積水ハウス・シャーウッドのことを批判的に取り上げながらも実はシャーウッドの雰囲気が好きな私は、シャーウッドで提唱されていた「落葉樹による日射遮蔽」という方法をわが家に導入しようとしました。
以前、「落葉樹による日射光調節のススメ」なんて記事も書いたりしましたが、2 年過ごしてみて、やや考えを改めました。
落葉樹による日射管理はあまり期待できないな、と。
なぜなら、落葉樹による日射管理は難しく、効果が薄いからです。
夏に葉を茂らせて日陰をつくり、冬に葉を落として日射を取り入れるのは名案だと思ったのですが、次の問題があります。
方角の問題
「サンシェードが必要なのは南面ではない」で書いたように、夏の南面は意外と日射が入らず、太陽高度が高いため、庇(ひさし)などで防いだほうが効果的です。
樹木は窓から離れるため、真下にしか影をつくらず、ほとんど意味がありません。木がかなり大きくなれば地表面が涼しくなる効果はありますが、管理も大変になります。
そのため、樹木を日射遮蔽に使うとすれば、侵入する日射熱の多い東西面ということになります。
しかし、東西面からは冬に多くの日射熱が期待できないので、日射熱取得のメリットは小さくなります。
樹木という生き物ゆえの課題もあります。
樹木の性質の問題
最近の住宅は基礎が高くなっているので、1 F の窓に大きな日陰を作る木となると、3 m 以上の高さが必要になります。
また樹木は成長が遅く、上に向かって伸びていくので、長期にわたってちょうどいい高さに葉を茂らせてくれる木を見つけることは困難です。一時的にはカバーできたとしても、数年後にはわかりません。
木で防ぎきれずに侵入する日射は相当な量になりそうです。
高さのある株立ちの木を大きくなりすぎないように更新していくとよいかもしれませんが、成長を思いどおりにコントロールするのは簡単ではありません。
また、樹木を調べると、西日が苦手という木が結構あります。
そんなわけで、使えるケースがかなり限定され、簡単ではないのです。
対策
対策としては、やはり他の日射遮蔽方法を採用するか、併用することがお勧めです。
東西面は横から日射が入るので、庇ではなく、サンシェードやすだれが有効です。
サンシェードの使用感はこちらで紹介しています。
つる植物によるグリーンカーテンもいいですが、私はこれも失敗しました。ゴーヤを植えたものの、ようやくカーテンらしくなったところで台風による湿害か塩害かで枯れてしまったのです。

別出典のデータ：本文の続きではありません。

(* ===== verification/ServerMain.v ===== *)
(** * The server program: [apps/server/main.cpp]

    [main] opens the listening socket, constructs the event loop and serves.
    What it prints is left out; the status it returns is not. *)

From S2P Require Import Prelude Endian Kernel SimKernel Sockets Raii Socket Service Scheduled.
From S2P Require Import EventLoop Streams EventLoopInvariant EventLoopReturns EventLoopSafety.
From S2P Require Import EventLoopFinish.

(** ** Data *)

Definition kServerPort : Z := 9000.
Definition kListenBacklog : Z := 128.
Definition kWorkerCount : Z := 4.
Definition kTaskQueueCapacity : Z := 1024.

(** ** Operations *)

Section ServerMain.
Context `{Host} {K D : Type} {KO : Kernel K} {KS : SocketCalls K} {SO : Service K D}.

(** From the socket to [listen]; [false] means that [main] returns 1. *)
Definition open_listener (k : K) : K * Socket * bool :=
  let '(k, fd) := sys_socket k AF_INET (Z.lor SOCK_STREAM SOCK_CLOEXEC) 0 in
  let listener := make_socket fd in
  if negb (Socket.valid listener) then (k, listener, false)
  else
    let reuse_address := 1 in
    let '(k, r) := sys_setsockopt k (Socket.fd listener) SOL_SOCKET SO_REUSEADDR reuse_address in
    if r <? 0 then (k, listener, false)
    else
      let server_address := mkSockaddrIn AF_INET (htons kServerPort) (htonl INADDR_ANY) in
      let '(k, r) := sys_bind k (Socket.fd listener) server_address in
      if r <? 0 then (k, listener, false)
      else
        let '(k, r) := sys_listen k (Socket.fd listener) kListenBacklog in
        if r <? 0 then (k, listener, false) else (k, listener, true).

(** The [try] block, with at most [rounds] rounds of [run]: the status that
    [main] returns, after the destructor of [event_loop], or the loop that is
    still running. The constructor's exception is caught. *)
Definition serve (rounds fuel : nat) (k : K) (listener : Socket) :
    option (K * (Z + D * EventLoop)) :=
  match make_event_loop k listener kWorkerCount kTaskQueueCapacity with
  | (k, None) => Some (k, inl 1)
  | (k, Some (d, event_loop)) =>
      if negb (EventLoop.valid event_loop) then
        k ← destruct_event_loop fuel k d event_loop;
        Some (k, inl 1)
      else
        '(k, d, event_loop, status) ← run rounds fuel k d event_loop;
        match status with
        | None => Some (k, inr (d, event_loop))
        | Some status =>
            k ← destruct_event_loop fuel k d event_loop;
            Some (k, inl status)
        end
  end.

(** [main]: the loop takes the socket over, and the moved-from [listener] is
    destroyed when [main] returns. *)
Definition server_main (rounds fuel : nat) (k : K) : option (K * (Z + D * EventLoop)) :=
  let '(k, listener, ok) := open_listener k in
  if negb ok then Some (destruct_socket k listener, inl 1)
  else
    let '(moved, listener) := move_socket listener in
    '(k, outcome) ← serve rounds fuel k moved;
    match outcome with
    | inl status => Some (destruct_socket k listener, inl status)
    | inr serving => Some (k, inr serving)
    end.
End ServerMain.

(** ** Properties *)

Section Facts.
Context `{Host} {K D : Type} {KO : Kernel K} {KV : KernelView K} {KL : KernelLaws K}.
Context {KS : SocketCalls K} {KSL : SocketLaws K} {SO : Service K D} {SL : ServiceLaws K D}.

(** What the clients send, with the answers to it, fits in memory. *)
Definition clients_fit (k : K) : Prop :=
  1 + len (os_clients (view k)) < 2 ^ 64 /\ 6 * total (os_clients (view k)) <= vector_max.

Lemma open_listener_spec k k' listener ok :
  open_listener k = (k', listener, ok) ->
  (0 <= Socket.fd listener -> ~ is_open (view k) (Socket.fd listener)) /\
  (forall f, 0 <= f -> is_open (view k') f <-> is_open (view k) f \/ f = Socket.fd listener) /\
  os_clients (view k') = os_clients (view k) /\
  (ok = true -> is_open (view k') (Socket.fd listener)).
Proof.
  unfold open_listener. destruct (sys_socket k _ _ _) as [k1 fd] eqn:E1.
  apply socket_law in E1.
  assert (H1 : (0 <= fd -> ~ is_open (view k) fd) /\
    (forall f, 0 <= f -> is_open (view k1) f <-> is_open (view k) f \/ f = fd) /\
    os_clients (view k1) = os_clients (view k) /\ (0 <= fd -> is_open (view k1) fd)).
  { inversion E1 as [fd' Hp Hno E2 E3|E2 E3]; subst.
    - split; [done|]. unfold is_open; simpl. split_and!; try done.
      + intros f _. rewrite lookup_insert_is_Some'. intuition.
      + intros _. rewrite lookup_insert_eq. eauto.
    - split; [lia|]. split_and!; try done. intros f Hf; intuition lia. }
  clear E1. destruct (Socket.valid (make_socket fd)) eqn:Hv; simpl negb; cbn match.
  2: { intros E; simplify_eq. by destruct H1 as (? & ? & ? & _). }
  assert (Hpos : 0 <= fd) by (unfold Socket.valid in Hv; simpl in Hv; by zbool).
  destruct (sys_setsockopt k1 _ _ _ _) as [k2 r2] eqn:E2. apply setsockopt_law in E2 as [_ Ev2].
  rewrite <-Ev2 in H1.
  destruct (r2 <? 0); [intros E; simplify_eq; by destruct H1 as (? & ? & ? & _)|].
  destruct (sys_bind k2 _ _) as [k3 r3] eqn:E3. apply bind_law in E3 as [_ Ev3]. rewrite <-Ev3 in H1.
  destruct (r3 <? 0); [intros E; simplify_eq; by destruct H1 as (? & ? & ? & _)|].
  destruct (sys_listen k3 _ _) as [k4 r4] eqn:E4. apply listen_law in E4 as [_ Ev4]. rewrite <-Ev4 in H1.
  destruct (r4 <? 0); intros E; simplify_eq; destruct H1 as (? & ? & ? & ?); split_and!; auto; done.
Qed.

(** What [serve] comes to: 1, without a trace but for the listener, which is
    closed, or a loop that was started on it and is running. *)
Definition serving_outcome (rounds : nat) (k k' : K) (listener : Socket) (o : Z + D * EventLoop) : Prop :=
  match o with
  | inl status => status = 1 /\ cleaned_up k k' listener
  | inr (d, l) => exists k1 d1 l1 fuel,
      started k listener k1 d1 l1 /\ run rounds fuel k1 d1 l1 = Some (k', d, l, None)
  end.

Lemma serve_spec rounds fuel k listener k' o :
  clients_fit k -> is_open (view k) (Socket.fd listener) ->
  serve rounds fuel k listener = Some (k', o) -> serving_outcome rounds k k' listener o.
Proof.
  intros [Hcl Hfit] Hopen; unfold serve.
  destruct (make_event_loop k listener kWorkerCount kTaskQueueCapacity) as [k1 [[d1 l1]|]] eqn:Em;
    pose proof (make_event_loop_open _ _ kWorkerCount kTaskQueueCapacity _ _ ltac:(done) ltac:(done) Em) as Hm;
    [|intros E; simplify_eq; by split].
  destruct (EventLoop.valid l1) eqn:Hv; simpl negb; cbn match.
  2: { destruct (destruct_event_loop _ _ _ _) as [k2|] eqn:Ed; simpl; intros E; simplify_eq.
       split; [done|]. exact (constructed_cleaned_up _ _ _ _ _ _ _ Hm Ed). }
  assert (Hst : started k listener k1 d1 l1) by (exists kWorkerCount, kTaskQueueCapacity; by split_and!).
  destruct (run rounds fuel k1 d1 l1) as [[[[k2 d2] l2] [st|]]|] eqn:Er; simpl; [| |done].
  - destruct (run_ok _ _ _ _ _ _ _ _ _ _ _ Hst Er) as [_ [-> _]].
    destruct (destruct_event_loop _ _ _ _) as [k3|] eqn:Ed; simpl; intros E; simplify_eq.
    split; [done|]. by eapply run_cleaned_up.
  - intros E; simplify_eq. exists k1, d1, l1, fuel. by split.
Qed.

Lemma serve_returns rounds k listener :
  clients_fit k -> is_open (view k) (Socket.fd listener) ->
  exists fuel, is_Some (serve rounds fuel k listener).
Proof.
  intros [Hcl Hfit] Hopen; unfold serve.
  destruct (make_event_loop k listener kWorkerCount kTaskQueueCapacity) as [k1 [[d1 l1]|]] eqn:Em;
    [|exists O; eauto].
  pose proof (make_event_loop_open _ _ kWorkerCount kTaskQueueCapacity _ _ ltac:(done) ltac:(done) Em) as Hm.
  destruct (EventLoop.valid l1) eqn:Hv; simpl negb; cbn match.
  2: { exists (S (os_signals (view k1))).
       destruct (destruct_event_loop_returns (S (os_signals (view k1))) k1 d1 l1) as [k2 ->];
         [apply Hm|lia|simpl; eauto]. }
  assert (Hst : started k listener k1 d1 l1) by (exists kWorkerCount, kTaskQueueCapacity; by split_and!).
  destruct (make_event_loop_ok k listener kWorkerCount kTaskQueueCapacity k1 d1 l1
    ltac:(done) ltac:(done) Hopen Hcl Em Hv) as (Hok & _).
  destruct (run_rounds_returns _ Hfit _ rounds _ _ _ Hok) as [f1 [[[[k2 d2] l2] o] Er]].
  set (f := (f1 `max` S (os_signals (view k2)))%nat). exists f.
  assert (Er' : run rounds f k1 d1 l1 = Some (k2, d2, l2, o))
    by (unfold run; rewrite Hv; simpl; by apply (run_rounds_mono rounds f1); [lia|]).
  rewrite Er'; simpl. destruct o; [|eauto].
  destruct (destruct_event_loop_returns f k2 d2 l2) as [k3 ->]; [by eapply run_live|lia|simpl; eauto].
Qed.

(** What [server_main] comes to. *)
Definition main_outcome (rounds : nat) (k k' : K) (o : Z + D * EventLoop) : Prop :=
  match o with
  | inl status => status = 1 /\ forall f, 0 <= f -> is_open (view k') f <-> is_open (view k) f
  | inr (d, l) => exists k0 listener k1 d1 l1 fuel1,
      os_clients (view k0) = os_clients (view k) /\ started k0 listener k1 d1 l1 /\
      run rounds fuel1 k1 d1 l1 = Some (k', d, l, None)
  end.

Lemma server_main_outcome rounds fuel k k' o :
  clients_fit k -> server_main rounds fuel k = Some (k', o) -> main_outcome rounds k k' o.
Proof.
  intros Hfit; unfold server_main. destruct (open_listener k) as [[k1 s] ok] eqn:Eo.
  destruct (open_listener_spec _ _ _ _ Eo) as (Hnew & Hopen & Hcl & Hok).
  destruct ok; simpl.
  2: { intros E; simplify_eq. split; [done|]. intros f Hf.
       rewrite destruct_socket_open, Hopen by done. split; [tauto|].
       intros Ho. split; [by left|]. intros ->. by apply Hnew. }
  specialize (Hok eq_refl). change (mkSocket (fd_ s)) with (make_socket (Socket.fd s)).
  assert (Hfit1 : clients_fit k1) by (unfold clients_fit; by rewrite Hcl).
  destruct (serve rounds fuel k1 _) as [[k2 o2]|] eqn:Es; simpl; [|done].
  apply (serve_spec rounds fuel k1 (make_socket (Socket.fd s)) k2 o2 Hfit1 Hok) in Es.
  destruct o2 as [status|[d l]]; intros E; simplify_eq; simpl in Es.
  - destruct Es as [-> Hclean]. split; [done|]. intros f Hf.
    rewrite destruct_closed_socket by done. rewrite (Hclean f Hf), Hopen by done. simpl.
    split; [tauto|]. intros Ho. split; [by left|]. intros ->. by apply Hnew.
  - destruct Es as (k3 & d3 & l3 & f3 & ? & ?).
    exists k1, (make_socket (Socket.fd s)), k3, d3, l3, f3. auto.
Qed.

Lemma server_main_returns rounds k :
  clients_fit k -> exists fuel, is_Some (server_main rounds fuel k).
Proof.
  intros Hfit; unfold server_main. destruct (open_listener k) as [[k1 s] ok] eqn:Eo.
  destruct (open_listener_spec _ _ _ _ Eo) as (_ & _ & Hcl & Hok).
  destruct ok; simpl; [|exists O; eauto].
  assert (Hfit1 : clients_fit k1) by (unfold clients_fit; by rewrite Hcl).
  destruct (serve_returns rounds k1 (make_socket (Socket.fd s)) Hfit1 (Hok eq_refl)) as [fuel [[k2 o] E]].
  exists fuel. change (mkSocket (fd_ s)) with (make_socket (Socket.fd s)).
  rewrite E; simpl. destruct o; eauto.
Qed.

(** C6. The server program: whatever the system calls answer, [main] never
    hangs inside a round; it returns only the status 1, on every path with
    exactly the descriptors open that were open when it was called; and until it
    returns, an event loop is running that was properly started on the
    listening socket, with all the clients there were. *)
Theorem server_main_correct rounds k :
  clients_fit k ->
  (exists fuel, is_Some (server_main rounds fuel k)) /\
  forall fuel k' o, server_main rounds fuel k = Some (k', o) ->
    match o with
    | inl status => status = 1 /\ forall f, 0 <= f -> is_open (view k') f <-> is_open (view k) f
    | inr (d, l) => exists k0 listener k1 d1 l1 fuel1,
        os_clients (view k0) = os_clients (view k) /\ started k0 listener k1 d1 l1 /\
        run rounds fuel1 k1 d1 l1 = Some (k', d, l, None)
    end.
Proof.
  intros Hfit. split; [by apply server_main_returns|].
  intros fuel k' o. by apply server_main_outcome.
Qed.
End Facts.

(** ** Concrete runs *)

#[local] Existing Instance demo_service.

(** One client sends a frame; epoll fails in the second round. *)
Definition server_kernel (ready : list (list epoll_event)) : Sim :=
  mkSim (mkOs {[0 := 0; 1 := 0; 2 := 0]} ∅ ∅ ∅ ∅ [Frame.encode_frame [x41]] 0) 0 [] ready.

Lemma server_main_correct_witness :
  exists k' k2 d l, server_main 2 20 (server_kernel [[EpollEvent EPOLLIN 3]]) = Some (k', inl 1) /\
    ~ is_open (view k') 3 /\
    server_main 1 20 (server_kernel [[EpollEvent EPOLLIN 3]]) = Some (k2, inr (d, l)) /\
    exists k0 listener k1 d1 l1, started k0 listener k1 d1 l1.
Proof.
  assert (Hfit : clients_fit (server_kernel [[EpollEvent EPOLLIN 3]])) by (by split; vm_compute).
  destruct (server_main 2 20 (server_kernel [[EpollEvent EPOLLIN 3]])) as [[k' [st|]]|] eqn:E;
    [|by vm_compute in E..].
  destruct (server_main 1 20 (server_kernel [[EpollEvent EPOLLIN 3]])) as [[k2 [|[d l]]]|] eqn:E2;
    [by vm_compute in E2| |by vm_compute in E2].
  destruct (server_main_correct 2 _ Hfit) as [_ H1]. destruct (H1 _ _ _ E) as [-> Hopen].
  destruct (server_main_correct 1 _ Hfit) as [_ H2].
  destruct (H2 _ _ _ E2) as (k0 & listener & k1 & d1 & l1 & fuel1 & _ & Hst & _).
  exists k', k2, d, l. split; [reflexivity|]. split.
  - rewrite Hopen by lia. intros [x Hx]. by vm_compute in Hx.
  - split; [reflexivity|]. exists k0, listener, k1, d1, l1. exact Hst.
Defined.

来年は諦めて最初からサンシェードを張ろうと思っています。
ちなみにこの問題に気付いたのは、『エコハウスのウソ 増補改訂版』という本を読んで、西日を樹木で防ぎきれていない図を見たからです。わが家も同じ状況だったのです。
このページで紹介したこの本は、断熱性能だけでなく、日射の地域特性、強度や方位、通風、採光などについても大事なデータがたくさん載っているので、窓をどうすべきか考えるうえで非常に参考になります。